Он проснулся и взглянул на меня.
— Ты смотрел на меня? — сказал он.
— Да.
— Как ты думаешь, жизнь коротка? — спросил он, и я не успел ответить, что не знаю, как он торопливо добавил, что точно знает: жизнь не короткая, а жутко длинная и он всегда думает об этом, когда просыпается. — Вот, к примеру, этот, — он показал на Хайнца, — мы с ним вместе уже больше года. Жизнь коротка, как травинка, говорит он всегда, но это неправда.

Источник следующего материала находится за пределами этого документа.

(* ===== verification/Sched.v ===== *)
(** * What the scheduler promises

    Priority: the process switched to has the highest priority of those that
    can run.  Progress: a CPU does not stay idle while a process can run.
    Fairness: among the processes of the highest priority the scan goes round
    robin. *)

From S2P Require Import Prelude Param Memory Kalloc Vm Sleeplock Bio BioInv Log LogCrash.
From S2P Require Import Fs FsBlocks Hoare Kernel Proc ProcInv.

Lemma cur_dispatched s i : pinv s -> cur_of (dispatched s i) = Some i.
Proof.
  intros HI. unfold cur_of, dispatched. cbn [k_cpu k_me set_kcpu put_proc set_kproc].
  by rewrite alter_at_eq by apply HI.
Qed.

Lemma pos_dispatched s i : pinv s -> my_pos (dispatched s i) = S i.
Proof.
  intros HI. unfold my_pos, dispatched. cbn [k_cpu k_me set_kcpu put_proc set_kproc].
  by rewrite alter_at_eq by apply HI.
Qed.

Lemma pos_wrapped s :
  pinv s -> my_pos (set_kcpu (alter (set_cpos 0) (k_me s) (k_cpu s)) s) = 0%nat.
Proof.
  intros HI. unfold my_pos. cbn [k_cpu k_me set_kcpu].
  by rewrite alter_at_eq by apply HI.
Qed.

(** A process that can run and that no process able to run exceeds in
    priority. *)
Definition best (s : kst) (i : nat) : Prop :=
  p_state (pat s i) = RUNNABLE /\
  forall j, p_state (pat s j) = RUNNABLE -> p_priority (pat s j) <= p_priority (pat s i).

Lemma not_best s i : top (k_proc s) (pat s i) = false -> ~ best s i.
Proof. intros Ht Hb. apply top_spec in Hb. congruence. Qed.

(** The state after [scheduler] has switched to [i], the first such process
    from the position of the scan on; the scan goes on after it. *)
Definition picked (s : kst) (i : nat) (s' : kst) : Prop :=
  cur_of s' = Some i /\ best s i /\ (my_pos s <= i)%nat /\
  (forall j, (my_pos s <= j < i)%nat -> ~ best s j) /\ my_pos s' = S i /\
  p_state (pat s' i) = RUNNING /\
  (forall j, j <> i -> pat s' j = pat s j) /\ at_cpu (Some i) s'.

Lemma picked_ok s i :
  idle s -> sched_next (k_proc s) (my_pos s) = Some i -> picked s i (dispatched s i).
Proof.
  intros HId (Hr & Ht & Hlt)%sched_next_Some. pose proof HId as [HI _].
  pose proof Ht as Hb. apply top_spec in Hb.
  assert (Hpat : forall j, pat (dispatched s i) j =
    if decide (i = j) then set_state RUNNING (pat s i) else pat s j).
  { intros j. apply pat_put, Hr. }
  split_and!; auto.
  - by apply cur_dispatched.
  - apply Hr.
  - intros j Hj. by apply not_best, Hlt.
  - by apply pos_dispatched.
  - rewrite Hpat. by rewrite decide_True.
  - intros j Hj. rewrite Hpat. by rewrite decide_False.
  - destruct Hb as [Hst _]. by apply pinv_enter.
Qed.

(** (C23) Priority, order and progress: if some process can run, an idle CPU
    switches to a process after at most one wrap-around of the scan. The
    process it switches to has the highest priority of those that can run, and
    is the first such process in the order of the table from where the scan
    was left; the scan begins at the start of the table again only when there
    is none from there to the end. No other entry of the process table
    changes. Without a process that can run, the scan ends with the CPU
    idle. *)
Theorem scheduler_picks_highest s :
  idle s ->
  (forall j, p_state (pat s j) = RUNNABLE ->
     (exists i s', scheduler s = Ok (true, s') /\ picked s i s') \/
     ((forall k, (my_pos s <= k)%nat -> ~ best s k) /\
      exists s1 i s', scheduler s = Ok (false, s1) /\ k_proc s1 = k_proc s /\ my_pos s1 = 0%nat /\
        scheduler s1 = Ok (true, s') /\ picked s1 i s')) /\
  ((forall j, p_state (pat s j) <> RUNNABLE) ->
     exists s', scheduler s = Ok (false, s') /\ k_proc s' = k_proc s /\ idle s').
Proof.
  intros HId. pose proof HId as [HI Hc]. rewrite (scheduler_run s HI).
  set (s1 := set_kcpu (alter (set_cpos 0) (k_me s) (k_cpu s)) s).
  assert (HId1 : idle s1).
  { eapply at_cpu_view; [|exact HId]. split; try done. by apply fmap_alter_same. }
  destruct (sched_next (k_proc s) (my_pos s)) as [i|] eqn:E.
  - split.
    + intros j _. left. exists i, (dispatched s i). split; [done|]. by apply picked_ok.
    + intros Hno. apply sched_next_Some in E as (_ & Ht & _). apply top_spec in Ht as [Hst _].
      exfalso. by apply (Hno i).
  - split; [|by exists s1]. intros j Hj. right. split.
    { intros k Hk Hb. destruct (decide (k < length (k_proc s))%nat) as [Hl|Hl].
      - eapply not_best; [|exact Hb]. by apply (sched_next_None _ _ E).
      - destruct Hb as [Hb _]. unfold pat in Hb. by rewrite list_lookup_total_alt, lookup_ge_None_2 in Hb by lia. }
    destruct (top_exists (k_proc s) j Hj) as (k & Hk & Ht). exists s1.
    assert (E1 : exists i, sched_next (k_proc s1) (my_pos s1) = Some i).
    { destruct (sched_next (k_proc s1) (my_pos s1)) as [i|] eqn:E1; [eauto|].
      unfold s1 in E1. rewrite pos_wrapped in E1 by done.
      pose proof (sched_next_None _ _ E1 k ltac:(cbn [k_proc set_kcpu]; lia)) as Hf.
      cbn [k_proc set_kcpu] in Hf. congruence. }
    destruct E1 as [i E1]. exists i, (dispatched s1 i).
    split_and!; auto; [by apply pos_wrapped|by rewrite scheduler_run, E1 by apply HId1|by apply picked_ok].
Qed.

(** ** Fairness *)

(** [q] can run and no process that can run has a higher priority. *)
Definition waiting (q : nat) (s : kst) : Prop :=
  (q < NP)%nat /\ p_state (pat s q) = RUNNABLE /\
  forall j, p_state (pat s j) = RUNNABLE -> p_priority (pat s j) <= p_priority (pat s q).

(** How far the scan is from [q]. *)
Definition distance (q pos : nat) : nat :=
  if decide (pos <= q)%nat then q - pos else NP - pos + 1 + q.

(** A call either switches to [q] or moves the scan closer to it. *)
Lemma scheduler_closer s q b s' :
  pinv s -> waiting q s -> (my_pos s <= NP)%nat -> scheduler s = Ok (b, s') ->
  cur_of s' = Some q \/
  ((distance q (my_pos s') < distance q (my_pos s))%nat /\ (my_pos s' <= NP)%nat).
Proof.
  intros HI (Hq & Hst & Hmax) Hp E. rewrite (scheduler_run s HI) in E.
  assert (Ht : top (k_proc s) (k_proc s !!! q) = true) by (by apply top_spec).
  destruct (sched_next (k_proc s) (my_pos s)) as [i|] eqn:En; injection E as <- <-.
  - apply sched_next_Some in En as (Hi & _ & Hlt). rewrite (pi_len s HI) in Hi.
    destruct (decide (i = q)) as [->|Hne]; [left; by apply cur_dispatched|right].
    rewrite pos_dispatched by done. split; [|lia]. unfold distance.
    destruct (decide (my_pos s <= q)%nat) as [Hle|Hgt].
    + assert (i < q)%nat.
      { destruct (decide (q < i)%nat) as [Hqi|]; [|lia].
        rewrite (Hlt q) in Ht by lia. done. }
      rewrite decide_True by lia. lia.
    + rewrite decide_False by lia. lia.
  - right. rewrite pos_wrapped by done. split; [|lia]. unfold distance.
    rewrite decide_True by lia. destruct (decide (my_pos s <= q)%nat); [|lia].
    rewrite (sched_next_None _ _ En q) in Ht; [done|]. rewrite (pi_len s HI). lia.
Qed.

(** (C24) Bounded waiting: a process that can run and has the highest priority
    is switched to within [NPROC] + 1 calls of the scan of one CPU, whatever
    the other processes and CPUs do between the calls, as long as the process
    keeps waiting. *)
Theorem scheduler_bounded_wait (q : nat) (s s' : nat -> kst) (b : nat -> bool) :
  (my_pos (s 0%nat) <= NP)%nat ->
  (forall k, (k <= NP)%nat -> (forall j, (j < k)%nat -> cur_of (s' j) <> Some q) ->
     pinv (s k) /\ waiting q (s k) /\ scheduler (s k) = Ok (b k, s' k)) ->
  (forall k, my_pos (s (S k)) = my_pos (s' k)) ->
  exists k, (k <= NP)%nat /\ cur_of (s' k) = Some q.
Proof.
  intros H0 Hrun Hpos.
  assert (Hq : (distance q (my_pos (s 0%nat)) <= NP)%nat).
  { destruct (Hrun 0%nat ltac:(lia)) as (_ & [Hq _] & _); [lia|].
    unfold distance. destruct (decide _); lia. }
  assert (Hind : forall k, (k <= NP)%nat ->
    (exists j, (j < k)%nat /\ cur_of (s' j) = Some q) \/
    ((forall j, (j < k)%nat -> cur_of (s' j) <> Some q) /\ (my_pos (s k) <= NP)%nat /\
     (distance q (my_pos (s k)) + k <= NP)%nat)).
  { induction k as [|k IH]; intros Hk; [right; split_and!; auto; lia|].
    destruct IH as [(j & Hj & Hc)|(Hno & Hp & Hd)]; [lia|left; exists j; split; [lia|done]|].
    destruct (Hrun k ltac:(lia) Hno) as (HI & Hw & E).
    destruct (scheduler_closer (s k) q (b k) (s' k) HI Hw Hp E) as [Hc|[Hlt Hp']].
    - left. exists k. split; [lia|done].
    - destruct (decide (cur_of (s' k) = Some q)) as [Hc|Hnc].
      + left. exists k. split; [lia|done].
      + right. rewrite Hpos. split_and!; [|done|lia]. intros j Hj.
        destruct (decide (j = k)) as [->|]; [done|]. apply Hno. lia. }
  destruct (Hind NP ltac:(lia)) as [(j & Hj & Hc)|(Hno & Hp & Hd)].
  { exists j. split; [lia|done]. }
  destruct (Hrun NP ltac:(lia) Hno) as (HI & Hw & E).
  destruct (scheduler_closer _ q _ _ HI Hw Hp E) as [Hc|[Hlt _]]; [|lia].
  exists NP. split; [lia|done].
Qed.

(** ** Two processes and one CPU *)

Definition demo_proc (st : procstate) (pid prio : Z) : proc :=
  set_state st (set_pid pid (set_priority prio (set_kstack 4096 (set_pgdir 8192 proc0)))).

Definition demo_kst (p q : proc) (c : cpu) : kst :=
  {| k_mem := {| pm_mem := ∅; freelist := 0; use_lock := true |};
     k_fs := {| fs_b := log0 (boot [] 0); fs_sb := demo_sb8; icache := []; fs_pid := 0 |};
     k_file := replicate (Z.to_nat NFILE) file0; k_pipe := ∅;
     k_proc := p :: q :: replicate 62 proc0; k_nextpid := 3; k_initproc := Some 0%nat;
     k_cpu := [c]; k_me := 0; k_ticks := 0; k_kpgdir := 12288; k_first := false;
     k_outw := []; k_cons := console0 |}.

Lemma demo_pat p q c i :
  pat (demo_kst p q c) i =
  match i with O => p | S O => q | _ => proc0 end.
Proof.
  destruct i as [|[|i]]; [done..|]. unfold pat. cbn [k_proc demo_kst].
  change ((p :: q :: replicate 62 proc0) !!! S (S i)) with (replicate 62 proc0 !!! i).
  destruct (decide (i < 62)%nat).
  - by apply lookup_total_replicate_2.
  - by rewrite list_lookup_total_alt, lookup_ge_None_2 by (rewrite length_replicate; lia).
Qed.

Lemma demo_idle c st1 st2 n1 n2 :
  c_proc c = None -> st1 <> RUNNING -> st2 <> RUNNING ->
  idle (demo_kst (demo_proc st1 1 n1) (demo_proc st2 2 n2) c).
Proof.
  intros Hc H1 H2. split; [|done]. split.
  - done.
  - simpl. lia.
  - simpl. lia.
  - intros [|d] i Hd Hi; [|simpl in Hd; lia]. change (c_proc c = Some i) in Hi. congruence.
  - intros [|[|i]]; rewrite demo_pat; simpl; congruence.
  - intros d e i Hd He. simpl in Hd, He. lia.
  - intros [|[|i]]; rewrite demo_pat; simpl; try congruence; lia.
  - intros [|[|i]] [|[|j]]; rewrite !demo_pat; simpl; congruence.
  - intros [|[|i]]; rewrite demo_pat; simpl; unfold active; intuition congruence.
Qed.

Lemma demo_running c st n1 n2 :
  c_proc c = Some 0%nat -> st <> RUNNING ->
  at_cpu (Some 0%nat) (demo_kst (demo_proc RUNNING 1 n1) (demo_proc st 2 n2) c).
Proof.
  intros Hc H2. split; [|done]. split.
  - done.
  - simpl. lia.
  - simpl. lia.
  - intros [|d] i Hd Hi; [|simpl in Hd; lia]. change (c_proc c = Some i) in Hi.
    rewrite Hc in Hi. injection Hi as <-. split; [vm_compute; lia|done].
  - intros [|[|i]]; rewrite demo_pat; simpl; try congruence. exists 0%nat.
    split; [simpl; lia|done].
  - intros d e i Hd He. simpl in Hd, He. lia.
  - intros [|[|i]]; rewrite demo_pat; simpl; try congruence; lia.
  - intros [|[|i]] [|[|j]]; rewrite !demo_pat; simpl; congruence.
  - intros [|[|i]]; rewrite demo_pat; simpl; unfold active; intuition congruence.
Qed.

Lemma scheduler_picks_highest_witness :
  exists s s', scheduler s = Ok (true, s') /\ cur_of s' = Some 1%nat.
Proof.
  set (s := demo_kst (demo_proc RUNNABLE 1 10) (demo_proc RUNNABLE 2 12) cpu0).
  assert (HId : idle s) by (by apply demo_idle).
  destruct (scheduler_picks_highest s HId) as [H _].
  destruct (H 1%nat eq_refl) as [(i & s' & E & Hp)|(_ & s1 & i & s' & E & _)].
  - exists s, s'. split; [exact E|]. destruct Hp as (Hc & [Hst Hmax] & _).
    rewrite Hc. f_equal. specialize (Hmax 1%nat eq_refl). unfold s in Hst, Hmax.
    rewrite !demo_pat in Hst, Hmax. destruct i as [|[|i]]; simpl in *; [lia|done|discriminate].
  - exfalso. vm_compute in E. discriminate.
Defined.

Lemma scheduler_bounded_wait_witness :
  exists s s', scheduler s = Ok (true, s') /\ cur_of s' = Some 0%nat.
Proof.
  set (s := demo_kst (demo_proc RUNNABLE 1 10) (demo_proc SLEEPING 2 12) cpu0).
  assert (HId : idle s) by (by apply demo_idle).
  destruct (scheduler s) as [[b s']| | | |] eqn:E; try (vm_compute in E; discriminate).
  assert (Hc : cur_of s' = Some 0%nat) by (vm_compute in E; by injection E as _ <-).
  destruct (scheduler_bounded_wait 0 (fun k => if k is O then s else s') (fun _ => s')
    (fun _ => b)) as (k & _ & Hk).
  - change (0 <= NP)%nat. lia.
  - intros [|k] Hk Hno.
    + split; [apply HId|]. split; [|done]. split_and!; [vm_compute; lia|done|].
      intros [|[|j]]; unfold s; rewrite !demo_pat; simpl; congruence || lia.
    + exfalso. by apply (Hno 0%nat); [lia|].
  - done.
  - exists s, s'. split; [|exact Hk]. rewrite E. vm_compute in E. by injection E as <- _.
Defined.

Посмотри на эти тощие руки, на это белое, нездоровое лицо, за это время тело его не стало старше. Ты думаешь, я бы узнал его, если бы не наблюдал так долго? Я изучил его, как ребенок дорогу, по которой каждый день идет в школу: это дерево, и дом, и старики, завтракающие у окна… И тут так же: пятно на его правой руке, сухая кожа и старческие нотки в голосе — все это мое, словно я прожил одну жизнь с самим собой, а другую — с ним; всю жизнь вбираешь в себя множество жизней, они как бы усаживаются тебе на плечи и давят, душат, пока не начинаешь говорить, чтобы столкнуть их с себя, но они все равно остаются, и начинают тебя постепенно раскрашивать; они раскрашивают своей темнотой и угнетенностью твое лицо, твои руки — ты видел, как я уродлив? Люди, которые говорят, что год пролетает без следа, забывают, что им придется прожить еще целый год, чтобы рассказать о том, что случилось в этом. Я хочу спать.
Он улегся и закрыл глаза, веки, как фиолетовые тени, легли на бледную кожу; он заснул почти сразу и чмокал во сне губами, как это делают некоторые люди, особенно — дети.
Что мне за дело до этих людей? — думал я; они словно явились из другого мира, чужой страны, во сне они уходили от меня все дальше и дальше, и я думал о том, чтобы вернуться к поискам моей китаянки, потому что я видел ее в Кале и она не остановилась, когда я звал ее под дождем, а ведь уже тогда я искал ее — везде, в Кале и других городах, честно говоря, только для того, чтобы с ней поговорить. Но как только я упаковал рюкзак, Фэй сказала:
— Погоди, пускай сперва они уедут. Я хочу, чтобы ты задержался.
— Ты спишь, — сказал я, но она ответила, что не спит и что она не хочет, чтобы я уезжал.
— Завтра мне надо будет нарвать цветов, и ты должен мне помочь.
— Я вернусь, — сказал я, — я должен вернуться. Я оставлю здесь свой рюкзак. — И я отправился в Люксембург налегке.
Поезда въезжают в этот выстроенный на горе город по мосту, высокому и изящному, как римский акведук. Был вечер, когда я вышел к трем башням, отсюда, с высоты, должен был открываться великолепный вид на окрестности. Но уже стемнело, и долина выглядела, как огромная темная чаша, полная тишины, нарушаемой редкими звуками — бормотанием воды, беседующей с луной. Я не нашел, где бы присесть: на всех скамейках сидели в обнимку сладострастно шевелящиеся парочки. Знаю я эти парки, все на одно лицо, ступаешь по гравию, хрустящему под башмаками, — где бы ты ни был: Слоттерспарк в Осло, Люксембургский сад в Париже, Фонделпарк в Амстердаме, Вилла Боргезе в Риме, — идешь по одинаково длинным аллеям, по обе стороны — скамьи, на них — люди. Кружится хоровод. Хоровод людей на скамейках парков, и юноша, идущий меж ними по дорожке.